Boundary Investigation of High-Temperature Co-Electrolysis Towards Direct CO<sub>2</sub> Electrolysis
Stephanie E. Wolf, Lucy Dittrich, Markus Nohl, Tobias Duyster, Izaak C. Vinke, Rüdiger‐A. Eichel, L.G.J. de Haart
Abstract
In the temperature range of high temperature co-electrolysis of both steam and carbon dioxide, the reverse water-gas shift reaction (RWGS) takes place. Prior studies were conducted with a narrow gas composition range to investigate the role of RWGS during co-electrolysis. The results for steam electrolysis, CO 2 electrolysis, and co-electrolysis caused different conclusions regarding the role of electrochemical CO 2 and H 2 O conversion compared to RWGS during co-electrolysis. This work aims to resolve the role of CO 2 conversion as part of RWGS in co-electrolysis. The boundary is characterized by AC and DC measurements over a broad gas composition range from CO 2 electrolysis towards co-electrolysis with nearly 50% eq H 2 O. Especially, the electrochemical CO 2 reduction and CO 2 conversion in the RWGS are compared to clarify their role during co-electrolysis.

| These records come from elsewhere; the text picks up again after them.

(** What one turn does to the output and to the buffer: it sends nothing
    or, on its way to the ground state, one token; outside the ground state
    the buffer has grown by the byte. *)
Lemma step_turn pre b state l :
  run pre NewLexer = Some (state, l) → inv pre state l →
  ∃ state' l' toks,
    step state b l = Some (state', l')
    ∧ Output l' = Output l ++ toks
    ∧ (toks = [] ∨ state' = Ground ∧ ∃ t, toks = [t])
    ∧ (state' ≠ Ground → buffered state' l' = S (buffered state l)).
Proof.
  intros Hrun Hinv. unfold buffered.
  destruct (decide (state = Ground)) as [->|Hst].
  - destruct (decide (mask b = ESC)) as [Hb|Hb].
    + rewrite step_Ground_esc by done. eexists _, _, []. split; [done|].
      rewrite app_nil_r. split_and!; [done | by left | done].
    + rewrite step_Ground_plain by done. eexists _, _, _.
      split; [done|]. split_and!; [done | right; eauto | done].
  - destruct (inv_seq _ _ _ Hinv Hst) as (s & Hseq & Hlen).
    rewrite (step_append _ _ _ _ Hseq).
    destruct (call_turn_ok state (mask b)
                (mkLexer (Output l) (paramCharsAccum l) (params l)
                         (Some (s ++ [mask b])))
                (s ++ [mask b]) Hst eq_refl)
      as (state' & toks & ps & Hcall & Htoks).
    { rewrite length_app. cbn. lia. }
    rewrite Hcall. eexists _, _, toks. split; [done|].
    cbn [Output seq]. split_and!; [done| |].
    + destruct Htoks as [->|(-> & tv & _ & ->)]; [by left | right; eauto].
    + intros Hst'. rewrite decide_False by done. rewrite Hseq. cbn.
      rewrite length_app. cbn. lia.
Qed.


(** ** Bytes that always bring the lexer back to the ground state *)

Lemma follow_up_keys c :
  c ∉ follow_ups →
  ∀ l, intermediateChar c l =
         (if unicode.IsDigit c then ret EscapeDigit else ret Ground) l.
Proof. intros Hc l. unfold intermediateChar. by rewrite switch_notin. Qed.
(** X6. Choosing a non-empty id of the gateway's catalog in the primary
    selector makes it the primary: the status becomes override and the
    effective primary is a catalog model with that id. Any other value
    (the empty string, an id outside the catalog) leaves no override and
    the gateway default as the effective primary. *)
Theorem primary_selection (st : AgentRoutingEditPage.State) (value : string) :
  (value ∈ AgentRoutingEditPage.availableModelIds agentId d → value ≠ "" →
   AgentRoutingEditPage.primaryModelId agentId d
     (AgentRoutingEditPage.handlePrimaryChange agentId d st value) = value
   ∧ AgentRoutingEditPage.status agentId d
       (AgentRoutingEditPage.handlePrimaryChange agentId d st value) = RoutingStatus.override
   ∧ ∃ model,
       AgentRoutingEditPage.effectivePrimaryModel agentId d
         (AgentRoutingEditPage.handlePrimaryChange agentId d st value) = Some model
       ∧ LlmModelRead.id model = value
       ∧ model ∈ AgentRoutingEditPage.modelsForGateway agentId d)
  ∧ (value ∉ AgentRoutingEditPage.availableModelIds agentId d ∨ value = "" →
     AgentRoutingEditPage.primaryModelId agentId d
       (AgentRoutingEditPage.handlePrimaryChange agentId d st value) = ""
     ∧ AgentRoutingEditPage.status agentId d
         (AgentRoutingEditPage.handlePrimaryChange agentId d st value) ≠ RoutingStatus.override
     ∧ AgentRoutingEditPage.effectivePrimaryModel agentId d
         (AgentRoutingEditPage.handlePrimaryChange agentId d st value)
       = AgentRoutingEditPage.defaultPrimaryModel agentId d).
Proof.
  set (st' := AgentRoutingEditPage.handlePrimaryChange agentId d st value).
  assert (AgentRoutingEditPage.primaryModelId agentId d st'
          = if bool_decide (value ∈ AgentRoutingEditPage.availableModelIds agentId d)
            then value else "") as Hpm by done.
  unfold AgentRoutingEditPage.status, AgentRoutingEditPage.effectivePrimaryModel,
    AgentRoutingEditPage.selectedPrimary.
  rewrite Hpm. split.
  - intros Havailable Hne. rewrite (bool_decide_eq_true_2 _ Havailable).
    rewrite (proj2 (truthy_true _) Hne). split; [done|]. split; [done|].
    destruct (modelsById_lookup_available agentId d _ Havailable) as [model Hmodel].
    rewrite Hmodel. exists model. split; [done|].
    apply modelsById_lookup_Some in Hmodel as [Hin Hid]. done.
  - intros Hother.
    assert ((if bool_decide (value ∈ AgentRoutingEditPage.availableModelIds agentId d)
             then value else "") = "") as ->.
    { case_bool_decide; [|done]. by destruct Hother. }
    rewrite (proj2 (truthy_false "") eq_refl).
    split; [done|]. split; [|done].
    destruct (bool_decide (is_Some (AgentRoutingEditPage.defaultPrimaryModel agentId d)));
      discriminate.
Qed.

(** X7. Ticking a fallback checkbox adds its value to the displayed
    fallbacks when the value is an id of the catalog other than the primary,
    unticking removes it, and neither touches another value. *)
Theorem fallback_toggle (st : AgentRoutingEditPage.State) (value : string) :
  (∀ id,
     id ∈ AgentRoutingEditPage.fallbackModelIds agentId d
            (AgentRoutingEditPage.handleFallbackChange agentId d st value true)
     ↔ id ∈ AgentRoutingEditPage.fallbackModelIds agentId d st
       ∨ (id = value
          ∧ value ≠ AgentRoutingEditPage.primaryModelId agentId d st
          ∧ value ∈ AgentRoutingEditPage.availableModelIds agentId d))
  ∧ (∀ id,
       id ∈ AgentRoutingEditPage.fallbackModelIds agentId d
              (AgentRoutingEditPage.handleFallbackChange agentId d st value false)
       ↔ id ∈ AgentRoutingEditPage.fallbackModelIds agentId d st ∧ id ≠ value).
Proof.
  pose proof (fallbackModelIds_iff agentId d st) as [Hmem _].
  set (source := default (AgentRoutingEditPage.baselineFallbackModelIds agentId d)
                   (AgentRoutingEditPage.fallbackModelDraft st)) in *.
  split; intros id.
  - pose proof (fallbackModelIds_iff agentId d
                  (AgentRoutingEditPage.handleFallbackChange agentId d st value true))
      as [Hmem' _].
    rewrite Hmem', Hmem.
    change (AgentRoutingEditPage.primaryModelId agentId d
              (AgentRoutingEditPage.handleFallbackChange agentId d st value true))
      with (AgentRoutingEditPage.primaryModelId agentId d st).
    simpl. fold source.
    assert (id ∈ (if bool_decide (value ∈ source) then source else (source ++ [value])%list)
            ↔ id ∈ source ∨ id = value) as ->.
    { case_bool_decide as Hin.
      - split; [by left|]. by intros [?| ->].
      - by rewrite elem_of_app, list_elem_of_singleton. }
    split.
    + intros ([?| ->] & ? & ?); auto.
    + intros [(? & ? & ?)|(-> & ? & ?)]; auto.
  - pose proof (fallbackModelIds_iff agentId d
                  (AgentRoutingEditPage.handleFallbackChange agentId d st value false))
      as [Hmem' _].
    rewrite Hmem', Hmem.
    change (AgentRoutingEditPage.primaryModelId agentId d
              (AgentRoutingEditPage.handleFallbackChange agentId d st value false))
      with (AgentRoutingEditPage.primaryModelId agentId d st).
    simpl. fold source. rewrite list_elem_of_filter. tauto.
Qed.

(** X8. The fallback badges are the catalog models of the displayed
    fallback ids, one for each id and in the same order. *)
Theorem selectedFallbackModels_ids (st : AgentRoutingEditPage.State) :
  LlmModelRead.id <$> AgentRoutingEditPage.selectedFallbackModels agentId d st
  = AgentRoutingEditPage.fallbackModelIds agentId d st.
Proof.
  unfold AgentRoutingEditPage.selectedFallbackModels.
  assert (∀ id, id ∈ AgentRoutingEditPage.fallbackModelIds agentId d st →
                ∃ model, AgentRoutingEditPage.modelsById agentId d !! id = Some model
                         ∧ LlmModelRead.id model = id) as Hresolve.
  { intros id [_ Havailable]%fallbackModelIds_elem.
    destruct (modelsById_lookup_available agentId d id Havailable) as [model Hmodel].
    exists model. split; [done|]. by apply modelsById_lookup_Some in Hmodel as [_ ?]. }
  by apply omap_inverse.
Qed.

(** X9. The status badge and the effective-primary cell agree in every
    state of the editor: override exactly when the selected primary
    resolves to a catalog model, default exactly when it does not and the
    gateway default is shown, unconfigured exactly when no model is shown. *)
Theorem status_matches_effective_primary (st : AgentRoutingEditPage.State) :
  (AgentRoutingEditPage.status agentId d st = RoutingStatus.override
   ↔ is_Some (AgentRoutingEditPage.selectedPrimary agentId d st))
  ∧ (AgentRoutingEditPage.status agentId d st = RoutingStatus.default
     ↔ AgentRoutingEditPage.selectedPrimary agentId d st = None
       ∧ is_Some (AgentRoutingEditPage.effectivePrimaryModel agentId d st))
  ∧ (AgentRoutingEditPage.status agentId d st = RoutingStatus.unconfigured
     ↔ AgentRoutingEditPage.effectivePrimaryModel agentId d st = None).
Proof.
  unfold AgentRoutingEditPage.status, AgentRoutingEditPage.effectivePrimaryModel,
    AgentRoutingEditPage.selectedPrimary.
  destruct (truthy (AgentRoutingEditPage.primaryModelId agentId d st)) eqn:Htruthy.
  - apply truthy_true in Htruthy.
    destruct (primaryModelId_cases agentId d st) as [?|[_ Havailable]]; [done|].
    destruct (modelsById_lookup_available agentId d _ Havailable) as [model ->].
    repeat split; try done; try (by intros [? ?]).
  - destruct (AgentRoutingEditPage.defaultPrimaryModel agentId d) as [model|]; simpl.
    + repeat split; try done; try (by intros [? ?]).
    + repeat split; try done; try (by intros [? ?]); try (by intros [_ [? ?]]).
Qed.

The results revealed that gas composition determined the predominant reaction (H 2 O or CO 2 reduction). The cell performance of co-electrolysis in the boundary region up to 5% eq H 2 O was similar to the performance of CO 2 electrolysis. Up to 30% eq H 2 O, the performance increases with H 2 O concentration. Here, both CO 2 and H 2 O electrolysis occur. Above 30% eq H 2 O, steam electrolysis and the RWGS reaction both dominate the co-electrolysis process.